Pain relief after your procedure


There are different ways that we can give you pain relief after your operation or procedure.

Tablets, capsules or liquids

These are used for all types of pain. You need to be able to eat, drink and not feel sick for these medicines to work.


These are put in your bottom and melt to release medicine. They are useful if you cannot swallow, or if you are likely to be sick.
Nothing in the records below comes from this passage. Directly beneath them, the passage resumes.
(* ===== verification/Prune.v ===== *)
(** Retention: internal/lifecycle/prune.go. [PlanPrune] decides, for every
    snapshot of one dataset, whether the grid lets it be destroyed. *)

From Stdlib Require Import Ascii.
From S2P Require Import Prelude GoStrings GoTime Grid Names Zfs Ownership.

Record Decision := mkDecision {
  de_Snapshot : string;
  de_GUID : Z;
  de_Destroy : bool;
  de_Reason : string
}.

(** The local type of [PlanPrune]. *)
Record candidate := mkCandidate { ca_snapshot : Snapshot; ca_created : Time; ca_owned : bool }.

(** The first loop: scope and duplicate checks, ownership, the anchor. *)
Definition collect (dataset lineage : string) (st : gset string * Time * list candidate) (s : Snapshot)
  : result (gset string * Time * list candidate) :=
  let '(seen, anchor, items) := st in
  if negb (HasPrefix (sn_Name s) (dataset +:+ "@")) || bool_decide (sn_Name s ∈ seen)
  then Err (Errorf ("duplicate or out-of-scope snapshot " +:+ Quote (sn_Name s)))
  else
    let item := match Ownership s lineage with
                | Ok m => mkCandidate s (Created m) true
                | Err _ => mkCandidate s zeroTime false
                end in
    let anchor := if ca_owned item && (anchor <? ca_created item) then ca_created item else anchor in
    Ok ({[sn_Name s]} ∪ seen, anchor, items ++ [item]).

(** The order of the first [slices.SortFunc]. *)
Definition candidateLe (a b : candidate) : Prop :=
  ca_created a < ca_created b ∨
  (ca_created a = ca_created b ∧ String.le (sn_Name (ca_snapshot a)) (sn_Name (ca_snapshot b))).
#[export] Instance candidateLe_dec : RelDecision candidateLe.
Proof. intros a b. unfold candidateLe. apply _. Defined.

(** The index of the last owned item, counting from [i]; [newest] if none is. *)
Fixpoint lastOwned (i newest : Z) (items : list candidate) : Z :=
  match items with
  | [] => newest
  | c :: items => lastOwned (i + 1) (if ca_owned c then i else newest) items
  end.

(** The loop over the buckets: the window an age falls in, as the bucket's index
    and the window's index in it. *)
Fixpoint window (group : Z) (offset age : Duration) (bs : list Bucket) : option (Z * Z) :=
  match bs with
  | [] => None
  | b :: bs =>
    let end_ := wrap64 (offset + wrap64 (Count b * Span b)) in
    if (offset <=? age) && (age <? end_) then Some (group, Z.quot (age - offset) (Span b))
    else window (group + 1) end_ age bs
  end.

(** The body of the decision loop for item [i]. *)
Definition decideItem (anchor : Time) (bs : list Bucket) (newest i : Z) (winners : gset (Z * Z)) (item : candidate)
  : gset (Z * Z) * Decision :=
  let s := ca_snapshot item in
  if negb (ca_owned item) then
    (winners, mkDecision (sn_Name s) (sn_GUID s) false "foreign or unproven ownership")
  else
    let age := Sub anchor (ca_created item) in
    let '(winners, destroy, reason) :=
      match window 0 0 age bs with
      | None => (winners, true, "older than retention grid")
      | Some key =>
        if decide (key ∈ winners) then (winners, true, "newer duplicate in retention window")
        else ({[key]} ∪ winners, false, "oldest snapshot in retention window")
      end in
    let '(destroy, reason) := if i =? newest then (false, "newest owned snapshot") else (destroy, reason) in
    let '(destroy, reason) := match sn_Holds s with [] => (destroy, reason) | _ => (false, "snapshot has holds") end in
    let '(destroy, reason) := match sn_Clones s with [] => (destroy, reason) | _ => (false, "snapshot has clones") end in
    let '(destroy, reason) :=
      if sn_ResumeRequired s then (false, "snapshot is required by resumable receive") else (destroy, reason) in
    (winners, mkDecision (sn_Name s) (sn_GUID s) destroy reason).

Fixpoint decideItems (anchor : Time) (bs : list Bucket) (newest i : Z) (winners : gset (Z * Z)) (items : list candidate)
  : list Decision :=
  match items with
  | [] => []
  | item :: items =>
    let '(winners, d) := decideItem anchor bs newest i winners item in
    d :: decideItems anchor bs newest (i + 1) winners items
  end.

Definition decisionLe (a b : Decision) : Prop := String.le (de_Snapshot a) (de_Snapshot b).
#[export] Instance decisionLe_dec : RelDecision decisionLe.
Proof. intros a b. unfold decisionLe. apply _. Defined.

Definition PlanPrune (dataset lineage : string) (grid : Grid) (snapshots : list Snapshot) : result (list Decision) :=
  _ ← ValidateDataset dataset;
  if negb (ValidID lineage) || (Cadence grid <=? 0)
  then Err (Errorf "valid lineage and grid are required") else
  '(_, anchor, items) ← foldM (collect dataset lineage) (∅, zeroTime, []) snapshots;
  let items := merge_sort candidateLe items in
  let newest := lastOwned 0 (-1) items in
  Ok (merge_sort decisionLe (decideItems anchor (Buckets grid) newest 0 ∅ items)).

(** The loop of [SnapshotDue]. *)
Definition newestOwned (dataset lineage : string) (newest : Time) (s : Snapshot) : result Time :=
  if negb (HasPrefix (sn_Name s) (dataset +:+ "@"))
  then Err (Errorf ("out-of-scope snapshot " +:+ Quote (sn_Name s)))
  else match Ownership s lineage with
       | Ok m => Ok (if newest <? Created m then Created m else newest)
       | Err _ => Ok newest
       end.

Definition SnapshotDue (now : Time) (dataset lineage : string) (grid : Grid) (snapshots : list Snapshot) : result bool :=
  _ ← ValidateDataset dataset;
  if negb (ValidID lineage) || (Cadence grid <=? 0) || IsZero now
  then Err (Errorf "valid time, lineage, and grid are required") else
  newest ← foldM (newestOwned dataset lineage) zeroTime snapshots;
  Ok (IsZero newest || (Cadence grid <? Sub now newest)).

(** * Windows *)

(** Without the wrap-around: where [age] falls in [bs] placed from [offset]. *)
Fixpoint windowZ (group offset age : Z) (bs : list Bucket) : option (Z * Z) :=
  match bs with
  | [] => None
  | b :: bs =>
    if age <? offset + Count b * Span b then Some (group, (age - offset) / Span b)
    else windowZ (group + 1) (offset + Count b * Span b) age bs
  end.

(** On a well formed grid nothing wraps. *)
Lemma window_windowZ bs : ∀ group offset age,
  Forall bucket_wf bs → 0 ≤ offset → offset + total bs ≤ maxInt64 → offset ≤ age →
  window group offset age bs = windowZ group offset age bs.
Proof.
  induction bs as [|b bs IH]; intros group offset age Hwf Ho Ht Ha; [done|].
  apply Forall_cons in Hwf as [(Hc & Hs & _) Hwf]. pose proof (total_nonneg bs Hwf) as Hn.
  cbn [total] in Ht. assert (0 < Count b * Span b) as Hp by nia.
  cbn [window windowZ]. rewrite (wrap64_id (Count b * Span b)) by (unfold minInt64; lia).
  rewrite wrap64_id by (unfold minInt64; lia). destruct (Z.leb_spec offset age); [|lia].
  destruct (Z.ltb_spec age (offset + Count b * Span b)); cbn [andb].
  - rewrite Z.quot_div_nonneg by lia. done.
  - apply IH; [done|lia..].
Qed.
These are often needed straight after surgery, especially when you are in recovery. We might do the injections through a small thin tube (cannula) into a vein. We can also give injections into your leg or bottom using a needle.

Patient-controlled analgesia (PCA)

PCA is used to control pain after operations. The anaesthetist puts a small thin tube (cannula) into a vein in your arm or hand before your operation. The cannula is attached to a tube connected to the PCA pump.

After the operation, we give you a button to press whenever you need more pain relief. This button releases a set amount of painkillers (usually morphine) into your blood stream.

People often worry that they might give themselves too much pain relief with the PCA pump. However, the pumps only allow a set amount of painkillers to be released. No matter how many times you press the button, you cannot give yourself an overdose of painkillers.

The nurses monitor you while you use a PCA to make sure that your pain is controlled.

It is important that family members and friends do not press the PCA button.

Local-anaesthetic catheters

These are fine tubes used to help with pain. The surgeon or anaesthetist can put them under your skin near to the surgical wound or the nerves in this area.

Each catheter is attached to a pump that contains local anaesthetic.

The local anaesthetic blocks pain signals from nearby nerves and should ease your pain. The pump can be kept on for several days.

Not all operations are suitable for having local-anaesthetic catheters.

Epidural infusion

An epidural is a type of pain control sometimes used after major operations.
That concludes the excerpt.